§ **WHAT YOU WILL DO**: Restate word for word every line from the top of the data below down through the line that holds "- apply list_elem_of_In. vm_compute. by".

INFORMATION PROVIDED section start

Lemma disconnect_releases_all_witness :
  linked 1 (waiting (doms (tab (after (Example.cleaning_up ++ [MGo 3]))) (1%nat, "d"%string))) = true /\
  lk_client (Example.ino F_RDLCK 50 0 2) <> Some 1%nat.
Proof.
  split; [vm_compute; reflexivity|].
  apply (disconnect_releases_all (after Example.cleaning_up) (after (Example.cleaning_up ++ [MGo 3])) 1)
    with (k := (1%nat, "d"%string)) (p := 1%nat).
  - apply after_reachable.
  - apply (play1_step (MGo 3)). vm_compute. reflexivity.
  - apply list_elem_of_In. vm_compute. by left.
  - rewrite list_elem_of_In. vm_compute. tauto.
  - apply list_elem_of_In. vm_compute. tauto.
  - vm_compute. reflexivity.
Defined.

Lemma inodelks_exclude_witness : Inodelk.fl_type (Example.ino F_RDLCK 50 0 2) <> F_WRLCK.
Proof.
  apply (inodelks_exclude (after Example.readers_granted) (1%nat, "d"%string) 1 2
           (Example.ino F_RDLCK 50 0 2) (Example.ino F_RDLCK 0 0 3) 60).
  - apply after_reachable.
  - apply list_elem_of_In. vm_compute. tauto.
  - apply list_elem_of_In. vm_compute. tauto.
  - vm_compute. reflexivity.
  - vm_compute. reflexivity.
  - vm_compute. reflexivity.
  - vm_compute. split; discriminate.
  - vm_compute. split; discriminate.
Defined.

INFORMATION PROVIDED section end

§ **RESULT**:
Lemma disconnect_releases_all_witness :
  linked 1 (waiting (doms (tab (after (Example.cleaning_up ++ [MGo 3]))) (1%nat, "d"%string))) = true /\
  lk_client (Example.ino F_RDLCK 50 0 2) <> Some 1%nat.
Proof.
  split; [vm_compute; reflexivity|].
  apply (disconnect_releases_all (after Example.cleaning_up) (after (Example.cleaning_up ++ [MGo 3])) 1)
    with (k := (1%nat, "d"%string)) (p := 1%nat).
  - apply after_reachable.
  - apply (play1_step (MGo 3)). vm_compute. reflexivity.
  - apply list_elem_of_In. vm_compute. by left.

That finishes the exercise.